> _Task objective_:
Return precisely the opening lines of the listing below, ending with the line that contains "of the feed".
★ ★ ★
(** The body of [rule_water_recovery] is an expression over the variables
    of the flowsheet: the rule returns it without evaluating it, and each
    side has a value only at a point of the variables, where a division by
    zero is an error. *)
Record SymbolicEquality : Type := {
  value_lhs : result Q;
  value_rhs : result Q
}.

Definition holds_at (c : SymbolicEquality) : Prop :=
  exists l r : Q, value_lhs c = Ok l /\ value_rhs c = Ok r /\ l == r.

(** [rule_water_recovery]:
    [water_recovery == 1 - (feed - sum(product[e] for e in set_evaporators))
                           / feed], with the water mass flows of the feed
    of evaporator 1 and of the condenser outlets; the arguments are the
    values of the variables at the point of evaluation. *)
Definition rule_water_recovery (water_recovery feed : Q)
    (product : nat -> Q) (num_evaporators : nat)
  : SymbolicEquality :=
  {| value_lhs := Ok water_recovery;
     value_rhs :=
       produced ← pysum (fun e => Ok (product e)) (RangeSet num_evaporators);
       q ← pydiv (feed - produced) feed;
       Ok (1 - q) |}.

(** [m.fs.water_recovery = Var(initialize=0.2, bounds=(0, 1))] *)
Definition water_recovery_bounds (water_recovery : Q) : Prop :=
  0 <= water_recovery /\ water_recovery <= 1.

End Flowsheet.

(** ** Property equations of the LiBr property package (documentation) *)

Module LiBr.

(** Components 'H2O' and 'TDS', phase 'Liq'. *)
Definition components : list string := ["H2O"; "TDS"]%string.

(** Component mass fraction: X_j = M_j / sum_j M_j *)
Definition mass_frac_phase_comp (M : string -> Q) (j : string) : result Q :=
  pydiv (M j) (SingleElectrolyte.Qsum M components).

(** Phase volumetric flowrate: Q = sum_j M_j / rho *)
Definition flow_vol_phase (M : string -> Q) (rho : Q) : result Q :=
  pydiv (SingleElectrolyte.Qsum M components) rho.

(** Mass concentration: C_j = X_j * rho *)
Definition conc_mass_phase_comp (M : string -> Q) (rho : Q) (j : string)
  : result Q :=
  X ← mass_frac_phase_comp M j;
  Ok (X * rho).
★ ★ ★
> _Answer to the problem_:
(** The body of [rule_water_recovery] is an expression over the variables
    of the flowsheet: the rule returns it without evaluating it, and each
    side has a value only at a point of the variables, where a division by
    zero is an error. *)
Record SymbolicEquality : Type := {
  value_lhs : result Q;
  value_rhs : result Q
}.

Definition holds_at (c : SymbolicEquality) : Prop :=
  exists l r : Q, value_lhs c = Ok l /\ value_rhs c = Ok r /\ l == r.

(** [rule_water_recovery]:
    [water_recovery == 1 - (feed - sum(product[e] for e in set_evaporators))
                           / feed], with the water mass flows of the feed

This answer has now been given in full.